— Stored data entries —
----
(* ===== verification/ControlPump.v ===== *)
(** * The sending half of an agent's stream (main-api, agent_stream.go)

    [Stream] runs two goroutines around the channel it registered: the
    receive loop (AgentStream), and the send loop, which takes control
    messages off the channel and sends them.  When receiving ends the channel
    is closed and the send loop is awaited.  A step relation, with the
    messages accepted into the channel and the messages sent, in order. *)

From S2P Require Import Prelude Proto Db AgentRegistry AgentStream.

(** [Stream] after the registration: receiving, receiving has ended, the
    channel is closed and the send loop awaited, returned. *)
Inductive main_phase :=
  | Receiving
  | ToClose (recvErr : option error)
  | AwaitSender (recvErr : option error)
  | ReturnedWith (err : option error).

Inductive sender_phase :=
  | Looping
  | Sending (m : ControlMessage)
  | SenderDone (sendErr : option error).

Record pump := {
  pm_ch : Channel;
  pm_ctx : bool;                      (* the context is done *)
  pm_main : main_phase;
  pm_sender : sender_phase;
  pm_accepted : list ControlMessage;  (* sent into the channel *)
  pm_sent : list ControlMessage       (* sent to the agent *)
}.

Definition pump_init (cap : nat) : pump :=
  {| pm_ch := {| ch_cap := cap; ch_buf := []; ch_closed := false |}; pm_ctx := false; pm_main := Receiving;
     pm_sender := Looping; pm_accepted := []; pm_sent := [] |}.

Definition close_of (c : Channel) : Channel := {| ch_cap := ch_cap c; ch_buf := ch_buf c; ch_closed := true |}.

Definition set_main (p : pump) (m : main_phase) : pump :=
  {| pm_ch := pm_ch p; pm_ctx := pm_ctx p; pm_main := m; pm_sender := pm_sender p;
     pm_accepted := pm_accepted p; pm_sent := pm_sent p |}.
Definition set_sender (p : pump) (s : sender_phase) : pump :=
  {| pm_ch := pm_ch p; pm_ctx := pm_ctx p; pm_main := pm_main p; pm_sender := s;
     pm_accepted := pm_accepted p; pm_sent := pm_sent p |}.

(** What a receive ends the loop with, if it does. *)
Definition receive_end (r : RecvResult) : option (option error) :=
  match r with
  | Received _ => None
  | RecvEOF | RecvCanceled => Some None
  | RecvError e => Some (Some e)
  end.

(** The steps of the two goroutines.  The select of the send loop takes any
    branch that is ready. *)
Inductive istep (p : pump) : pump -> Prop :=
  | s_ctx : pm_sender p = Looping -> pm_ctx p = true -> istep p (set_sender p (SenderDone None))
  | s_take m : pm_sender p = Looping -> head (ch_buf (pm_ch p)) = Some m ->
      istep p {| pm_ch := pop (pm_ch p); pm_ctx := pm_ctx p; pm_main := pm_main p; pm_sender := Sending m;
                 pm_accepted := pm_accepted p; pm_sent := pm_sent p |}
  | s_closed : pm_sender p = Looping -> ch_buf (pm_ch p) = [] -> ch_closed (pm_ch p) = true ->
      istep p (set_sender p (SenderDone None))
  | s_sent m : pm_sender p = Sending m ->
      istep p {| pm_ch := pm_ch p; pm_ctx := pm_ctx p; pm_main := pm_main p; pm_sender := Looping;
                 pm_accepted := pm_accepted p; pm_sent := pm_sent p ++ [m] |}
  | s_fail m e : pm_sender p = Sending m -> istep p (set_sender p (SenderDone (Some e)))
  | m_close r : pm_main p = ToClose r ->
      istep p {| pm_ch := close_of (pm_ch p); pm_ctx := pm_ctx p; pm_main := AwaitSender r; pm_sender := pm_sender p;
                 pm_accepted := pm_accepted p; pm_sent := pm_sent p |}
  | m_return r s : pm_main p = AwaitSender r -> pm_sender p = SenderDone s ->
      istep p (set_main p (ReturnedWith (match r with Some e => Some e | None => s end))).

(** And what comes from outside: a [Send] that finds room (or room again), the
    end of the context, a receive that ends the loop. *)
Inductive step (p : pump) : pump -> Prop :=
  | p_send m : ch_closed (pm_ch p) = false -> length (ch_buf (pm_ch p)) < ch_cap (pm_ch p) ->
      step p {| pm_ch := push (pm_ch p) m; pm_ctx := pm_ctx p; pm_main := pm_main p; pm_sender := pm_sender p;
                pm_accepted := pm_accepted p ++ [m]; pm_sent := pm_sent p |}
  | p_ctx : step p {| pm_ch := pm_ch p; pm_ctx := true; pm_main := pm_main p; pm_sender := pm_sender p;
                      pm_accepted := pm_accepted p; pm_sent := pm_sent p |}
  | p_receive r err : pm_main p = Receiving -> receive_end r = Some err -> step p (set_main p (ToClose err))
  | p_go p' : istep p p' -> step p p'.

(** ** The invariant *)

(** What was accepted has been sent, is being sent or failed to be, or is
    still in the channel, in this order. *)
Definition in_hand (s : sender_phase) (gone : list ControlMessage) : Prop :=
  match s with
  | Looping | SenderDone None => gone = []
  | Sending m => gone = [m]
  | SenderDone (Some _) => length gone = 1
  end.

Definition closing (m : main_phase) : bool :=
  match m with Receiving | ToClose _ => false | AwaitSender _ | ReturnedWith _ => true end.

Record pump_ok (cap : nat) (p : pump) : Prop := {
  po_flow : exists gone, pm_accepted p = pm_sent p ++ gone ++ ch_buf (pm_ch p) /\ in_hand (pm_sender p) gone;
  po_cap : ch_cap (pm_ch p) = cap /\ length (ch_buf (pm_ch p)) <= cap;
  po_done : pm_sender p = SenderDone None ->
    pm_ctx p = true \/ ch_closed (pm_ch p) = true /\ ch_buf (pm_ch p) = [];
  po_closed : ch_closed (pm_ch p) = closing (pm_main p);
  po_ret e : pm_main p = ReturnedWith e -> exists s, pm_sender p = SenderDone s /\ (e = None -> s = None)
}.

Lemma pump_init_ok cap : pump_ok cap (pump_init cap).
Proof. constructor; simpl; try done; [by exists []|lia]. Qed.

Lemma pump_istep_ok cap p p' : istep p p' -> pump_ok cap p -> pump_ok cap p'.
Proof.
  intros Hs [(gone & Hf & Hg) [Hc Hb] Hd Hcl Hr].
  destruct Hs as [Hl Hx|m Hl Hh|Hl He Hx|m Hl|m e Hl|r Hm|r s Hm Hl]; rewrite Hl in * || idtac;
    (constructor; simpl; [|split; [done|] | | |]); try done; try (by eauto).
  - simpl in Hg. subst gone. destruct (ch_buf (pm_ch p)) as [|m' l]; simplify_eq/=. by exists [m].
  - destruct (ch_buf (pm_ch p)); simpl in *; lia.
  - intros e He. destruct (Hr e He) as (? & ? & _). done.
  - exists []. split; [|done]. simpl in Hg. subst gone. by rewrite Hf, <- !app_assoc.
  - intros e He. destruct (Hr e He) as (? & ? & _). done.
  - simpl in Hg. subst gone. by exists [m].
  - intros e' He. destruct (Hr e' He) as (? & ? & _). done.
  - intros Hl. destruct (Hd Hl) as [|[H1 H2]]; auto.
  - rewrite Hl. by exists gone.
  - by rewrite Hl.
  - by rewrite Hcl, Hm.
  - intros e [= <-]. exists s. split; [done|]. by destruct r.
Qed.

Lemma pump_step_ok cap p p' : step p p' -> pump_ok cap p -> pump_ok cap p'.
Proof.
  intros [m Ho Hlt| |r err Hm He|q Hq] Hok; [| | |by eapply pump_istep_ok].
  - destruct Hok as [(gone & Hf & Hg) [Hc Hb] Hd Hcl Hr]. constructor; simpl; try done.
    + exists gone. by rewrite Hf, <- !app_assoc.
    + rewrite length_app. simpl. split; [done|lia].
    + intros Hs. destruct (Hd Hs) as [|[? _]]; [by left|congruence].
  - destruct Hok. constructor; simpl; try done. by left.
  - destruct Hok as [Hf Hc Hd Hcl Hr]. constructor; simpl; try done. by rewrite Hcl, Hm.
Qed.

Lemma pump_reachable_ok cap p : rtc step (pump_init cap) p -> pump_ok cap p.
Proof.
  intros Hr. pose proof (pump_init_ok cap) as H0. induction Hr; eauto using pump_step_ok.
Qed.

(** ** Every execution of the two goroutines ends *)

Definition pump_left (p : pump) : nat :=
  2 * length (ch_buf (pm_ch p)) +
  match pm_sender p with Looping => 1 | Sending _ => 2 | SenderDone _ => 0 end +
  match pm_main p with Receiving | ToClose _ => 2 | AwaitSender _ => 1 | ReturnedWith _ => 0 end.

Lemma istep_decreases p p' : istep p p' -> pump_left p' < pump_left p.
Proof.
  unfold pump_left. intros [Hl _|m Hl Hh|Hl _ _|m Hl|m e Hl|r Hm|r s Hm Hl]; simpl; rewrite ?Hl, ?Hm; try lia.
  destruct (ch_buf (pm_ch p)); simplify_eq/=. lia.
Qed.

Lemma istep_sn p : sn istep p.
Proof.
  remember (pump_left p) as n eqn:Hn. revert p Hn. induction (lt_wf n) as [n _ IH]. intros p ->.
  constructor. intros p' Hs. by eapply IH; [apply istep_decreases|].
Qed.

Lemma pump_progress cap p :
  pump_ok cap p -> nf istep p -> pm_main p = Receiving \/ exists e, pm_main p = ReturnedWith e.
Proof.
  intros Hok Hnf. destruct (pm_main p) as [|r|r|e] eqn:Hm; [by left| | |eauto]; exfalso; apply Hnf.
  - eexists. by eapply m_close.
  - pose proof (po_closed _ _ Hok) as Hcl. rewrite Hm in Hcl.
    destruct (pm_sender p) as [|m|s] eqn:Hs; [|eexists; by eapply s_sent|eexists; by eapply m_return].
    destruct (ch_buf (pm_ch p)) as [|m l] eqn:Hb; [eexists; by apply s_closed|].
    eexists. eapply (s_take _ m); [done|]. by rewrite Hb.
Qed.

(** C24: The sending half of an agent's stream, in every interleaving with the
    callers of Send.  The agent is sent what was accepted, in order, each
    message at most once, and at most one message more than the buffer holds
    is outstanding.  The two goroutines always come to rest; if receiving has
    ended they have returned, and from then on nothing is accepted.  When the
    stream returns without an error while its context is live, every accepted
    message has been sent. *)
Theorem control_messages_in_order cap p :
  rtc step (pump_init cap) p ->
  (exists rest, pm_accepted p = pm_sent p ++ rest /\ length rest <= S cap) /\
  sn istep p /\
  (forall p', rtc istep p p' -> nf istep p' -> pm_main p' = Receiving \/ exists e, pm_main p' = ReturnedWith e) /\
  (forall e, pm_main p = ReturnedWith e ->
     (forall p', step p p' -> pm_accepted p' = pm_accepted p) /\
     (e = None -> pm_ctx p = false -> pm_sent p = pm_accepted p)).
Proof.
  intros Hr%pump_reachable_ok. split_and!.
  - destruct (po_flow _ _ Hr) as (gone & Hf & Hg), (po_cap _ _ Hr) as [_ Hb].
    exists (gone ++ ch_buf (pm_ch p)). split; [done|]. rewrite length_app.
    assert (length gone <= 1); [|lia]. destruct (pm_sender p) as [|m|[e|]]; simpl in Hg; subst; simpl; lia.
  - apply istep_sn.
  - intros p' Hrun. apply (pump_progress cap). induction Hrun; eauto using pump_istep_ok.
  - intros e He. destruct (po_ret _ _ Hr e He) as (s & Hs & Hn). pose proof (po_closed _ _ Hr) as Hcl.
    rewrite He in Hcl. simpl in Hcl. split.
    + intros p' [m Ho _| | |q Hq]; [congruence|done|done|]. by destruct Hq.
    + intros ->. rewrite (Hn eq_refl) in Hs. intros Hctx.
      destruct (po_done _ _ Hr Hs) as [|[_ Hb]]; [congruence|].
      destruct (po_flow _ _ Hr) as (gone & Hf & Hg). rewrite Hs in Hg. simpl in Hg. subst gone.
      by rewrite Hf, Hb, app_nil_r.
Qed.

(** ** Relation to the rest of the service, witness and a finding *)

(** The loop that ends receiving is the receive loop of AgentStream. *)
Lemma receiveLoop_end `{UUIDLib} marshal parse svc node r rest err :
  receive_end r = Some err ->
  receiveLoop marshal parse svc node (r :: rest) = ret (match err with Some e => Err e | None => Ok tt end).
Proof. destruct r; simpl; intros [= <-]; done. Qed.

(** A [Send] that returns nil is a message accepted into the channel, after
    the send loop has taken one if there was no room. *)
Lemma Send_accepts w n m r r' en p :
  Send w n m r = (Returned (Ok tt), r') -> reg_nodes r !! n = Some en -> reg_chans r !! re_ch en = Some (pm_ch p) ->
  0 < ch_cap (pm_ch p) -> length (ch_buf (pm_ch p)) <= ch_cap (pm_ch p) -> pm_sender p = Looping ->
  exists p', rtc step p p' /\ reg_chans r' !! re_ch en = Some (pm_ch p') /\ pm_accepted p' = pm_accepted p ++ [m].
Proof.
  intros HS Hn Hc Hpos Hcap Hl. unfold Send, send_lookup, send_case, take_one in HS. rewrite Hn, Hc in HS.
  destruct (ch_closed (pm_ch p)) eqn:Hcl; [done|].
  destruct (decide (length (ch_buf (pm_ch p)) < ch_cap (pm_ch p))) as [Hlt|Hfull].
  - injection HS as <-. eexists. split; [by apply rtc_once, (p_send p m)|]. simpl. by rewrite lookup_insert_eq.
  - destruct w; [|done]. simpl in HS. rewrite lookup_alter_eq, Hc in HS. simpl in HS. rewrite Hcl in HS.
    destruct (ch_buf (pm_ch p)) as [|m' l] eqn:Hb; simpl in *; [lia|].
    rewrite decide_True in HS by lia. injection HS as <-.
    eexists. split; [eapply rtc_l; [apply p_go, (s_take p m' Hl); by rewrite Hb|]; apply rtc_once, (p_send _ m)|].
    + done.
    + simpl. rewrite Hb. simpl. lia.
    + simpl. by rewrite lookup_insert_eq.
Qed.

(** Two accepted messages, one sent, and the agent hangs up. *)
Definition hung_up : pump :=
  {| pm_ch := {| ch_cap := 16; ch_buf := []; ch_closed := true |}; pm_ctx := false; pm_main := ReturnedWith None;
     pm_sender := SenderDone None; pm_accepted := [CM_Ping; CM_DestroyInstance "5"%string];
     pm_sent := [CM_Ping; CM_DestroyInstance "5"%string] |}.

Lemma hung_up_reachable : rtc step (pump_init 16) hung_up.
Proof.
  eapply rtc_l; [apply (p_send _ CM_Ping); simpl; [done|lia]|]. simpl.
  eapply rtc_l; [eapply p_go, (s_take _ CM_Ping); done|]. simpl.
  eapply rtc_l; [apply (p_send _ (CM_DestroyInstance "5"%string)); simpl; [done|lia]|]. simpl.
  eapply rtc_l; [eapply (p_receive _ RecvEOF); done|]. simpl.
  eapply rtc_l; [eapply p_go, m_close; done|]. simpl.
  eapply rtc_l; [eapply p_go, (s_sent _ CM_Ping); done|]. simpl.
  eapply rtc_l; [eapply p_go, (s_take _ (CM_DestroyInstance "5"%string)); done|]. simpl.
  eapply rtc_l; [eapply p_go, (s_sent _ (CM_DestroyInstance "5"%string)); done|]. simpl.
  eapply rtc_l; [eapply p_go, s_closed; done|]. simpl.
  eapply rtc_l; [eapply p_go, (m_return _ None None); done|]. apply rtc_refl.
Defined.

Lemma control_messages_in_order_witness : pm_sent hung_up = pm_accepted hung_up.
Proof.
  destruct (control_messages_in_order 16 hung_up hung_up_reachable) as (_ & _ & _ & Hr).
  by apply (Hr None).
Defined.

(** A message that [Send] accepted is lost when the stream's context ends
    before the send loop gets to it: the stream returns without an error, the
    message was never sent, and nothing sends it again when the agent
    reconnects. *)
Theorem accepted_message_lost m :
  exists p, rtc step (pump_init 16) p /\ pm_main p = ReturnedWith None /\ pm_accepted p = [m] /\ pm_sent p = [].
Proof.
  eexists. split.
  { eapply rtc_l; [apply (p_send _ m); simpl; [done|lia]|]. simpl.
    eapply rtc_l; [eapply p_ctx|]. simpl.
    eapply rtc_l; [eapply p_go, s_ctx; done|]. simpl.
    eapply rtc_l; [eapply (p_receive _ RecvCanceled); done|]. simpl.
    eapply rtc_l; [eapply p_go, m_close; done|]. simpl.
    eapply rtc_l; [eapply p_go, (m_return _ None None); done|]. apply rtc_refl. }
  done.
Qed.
----
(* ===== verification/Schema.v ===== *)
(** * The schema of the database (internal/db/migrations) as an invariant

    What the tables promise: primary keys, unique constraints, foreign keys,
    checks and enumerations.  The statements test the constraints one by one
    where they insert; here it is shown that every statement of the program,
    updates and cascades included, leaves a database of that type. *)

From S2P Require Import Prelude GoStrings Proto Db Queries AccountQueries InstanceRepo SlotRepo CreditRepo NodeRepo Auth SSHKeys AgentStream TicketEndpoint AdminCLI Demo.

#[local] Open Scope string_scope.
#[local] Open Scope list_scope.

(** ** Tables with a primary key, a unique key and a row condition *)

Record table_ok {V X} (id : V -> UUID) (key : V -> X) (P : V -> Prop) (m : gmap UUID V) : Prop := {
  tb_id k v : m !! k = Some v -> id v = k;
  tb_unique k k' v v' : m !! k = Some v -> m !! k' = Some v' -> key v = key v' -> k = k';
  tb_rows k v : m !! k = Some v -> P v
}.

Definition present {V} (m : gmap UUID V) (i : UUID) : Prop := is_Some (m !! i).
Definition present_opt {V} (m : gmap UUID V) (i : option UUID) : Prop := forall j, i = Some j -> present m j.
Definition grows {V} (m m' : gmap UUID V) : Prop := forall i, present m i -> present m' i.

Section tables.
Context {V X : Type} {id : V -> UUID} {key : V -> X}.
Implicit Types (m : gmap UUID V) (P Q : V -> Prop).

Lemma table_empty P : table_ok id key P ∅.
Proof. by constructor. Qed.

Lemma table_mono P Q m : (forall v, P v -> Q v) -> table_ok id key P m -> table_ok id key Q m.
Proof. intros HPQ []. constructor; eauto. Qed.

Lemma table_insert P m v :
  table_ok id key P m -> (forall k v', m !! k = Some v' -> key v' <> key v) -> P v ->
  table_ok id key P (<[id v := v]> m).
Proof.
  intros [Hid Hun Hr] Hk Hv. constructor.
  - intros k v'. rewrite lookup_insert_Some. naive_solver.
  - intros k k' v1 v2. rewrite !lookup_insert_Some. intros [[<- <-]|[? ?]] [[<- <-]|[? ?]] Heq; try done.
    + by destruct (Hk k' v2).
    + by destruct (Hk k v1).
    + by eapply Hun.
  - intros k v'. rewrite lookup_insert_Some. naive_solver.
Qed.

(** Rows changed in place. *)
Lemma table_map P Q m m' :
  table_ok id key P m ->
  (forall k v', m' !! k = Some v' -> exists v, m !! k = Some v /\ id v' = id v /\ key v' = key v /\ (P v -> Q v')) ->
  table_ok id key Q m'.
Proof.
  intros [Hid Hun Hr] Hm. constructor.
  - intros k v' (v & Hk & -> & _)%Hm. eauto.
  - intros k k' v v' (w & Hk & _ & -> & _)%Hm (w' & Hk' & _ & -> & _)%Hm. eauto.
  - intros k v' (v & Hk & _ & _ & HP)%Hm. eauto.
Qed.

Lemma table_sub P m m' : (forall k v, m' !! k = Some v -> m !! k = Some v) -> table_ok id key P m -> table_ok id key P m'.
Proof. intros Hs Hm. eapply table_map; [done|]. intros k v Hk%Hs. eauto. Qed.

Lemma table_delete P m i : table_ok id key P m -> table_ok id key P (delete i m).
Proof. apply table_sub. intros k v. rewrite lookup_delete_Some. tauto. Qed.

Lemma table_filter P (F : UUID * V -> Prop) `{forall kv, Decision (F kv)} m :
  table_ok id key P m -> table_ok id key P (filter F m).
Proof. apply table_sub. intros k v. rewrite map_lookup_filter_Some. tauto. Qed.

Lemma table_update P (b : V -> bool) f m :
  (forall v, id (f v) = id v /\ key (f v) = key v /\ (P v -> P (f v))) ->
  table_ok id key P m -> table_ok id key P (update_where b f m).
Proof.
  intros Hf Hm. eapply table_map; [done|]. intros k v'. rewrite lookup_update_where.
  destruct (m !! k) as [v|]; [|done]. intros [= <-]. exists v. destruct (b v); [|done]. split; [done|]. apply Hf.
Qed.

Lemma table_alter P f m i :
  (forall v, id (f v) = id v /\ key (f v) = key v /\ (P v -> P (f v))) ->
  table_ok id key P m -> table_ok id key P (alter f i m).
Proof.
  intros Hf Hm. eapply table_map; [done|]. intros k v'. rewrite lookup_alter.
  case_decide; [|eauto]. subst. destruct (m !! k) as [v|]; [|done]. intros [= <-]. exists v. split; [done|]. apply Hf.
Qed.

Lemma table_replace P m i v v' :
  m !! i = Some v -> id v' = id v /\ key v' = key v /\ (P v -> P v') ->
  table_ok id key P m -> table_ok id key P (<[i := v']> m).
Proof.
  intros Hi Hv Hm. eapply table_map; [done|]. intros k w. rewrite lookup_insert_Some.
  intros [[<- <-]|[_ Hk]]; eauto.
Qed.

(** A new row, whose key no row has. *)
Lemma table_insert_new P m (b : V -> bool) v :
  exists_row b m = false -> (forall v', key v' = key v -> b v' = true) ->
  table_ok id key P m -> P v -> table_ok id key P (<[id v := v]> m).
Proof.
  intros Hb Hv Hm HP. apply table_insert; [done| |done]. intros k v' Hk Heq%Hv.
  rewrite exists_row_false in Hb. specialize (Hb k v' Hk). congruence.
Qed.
----
Search the data above for the word "local", then gather each line in which it appears.

— Exercise result —
#[local] Open Scope string_scope.
#[local] Open Scope list_scope.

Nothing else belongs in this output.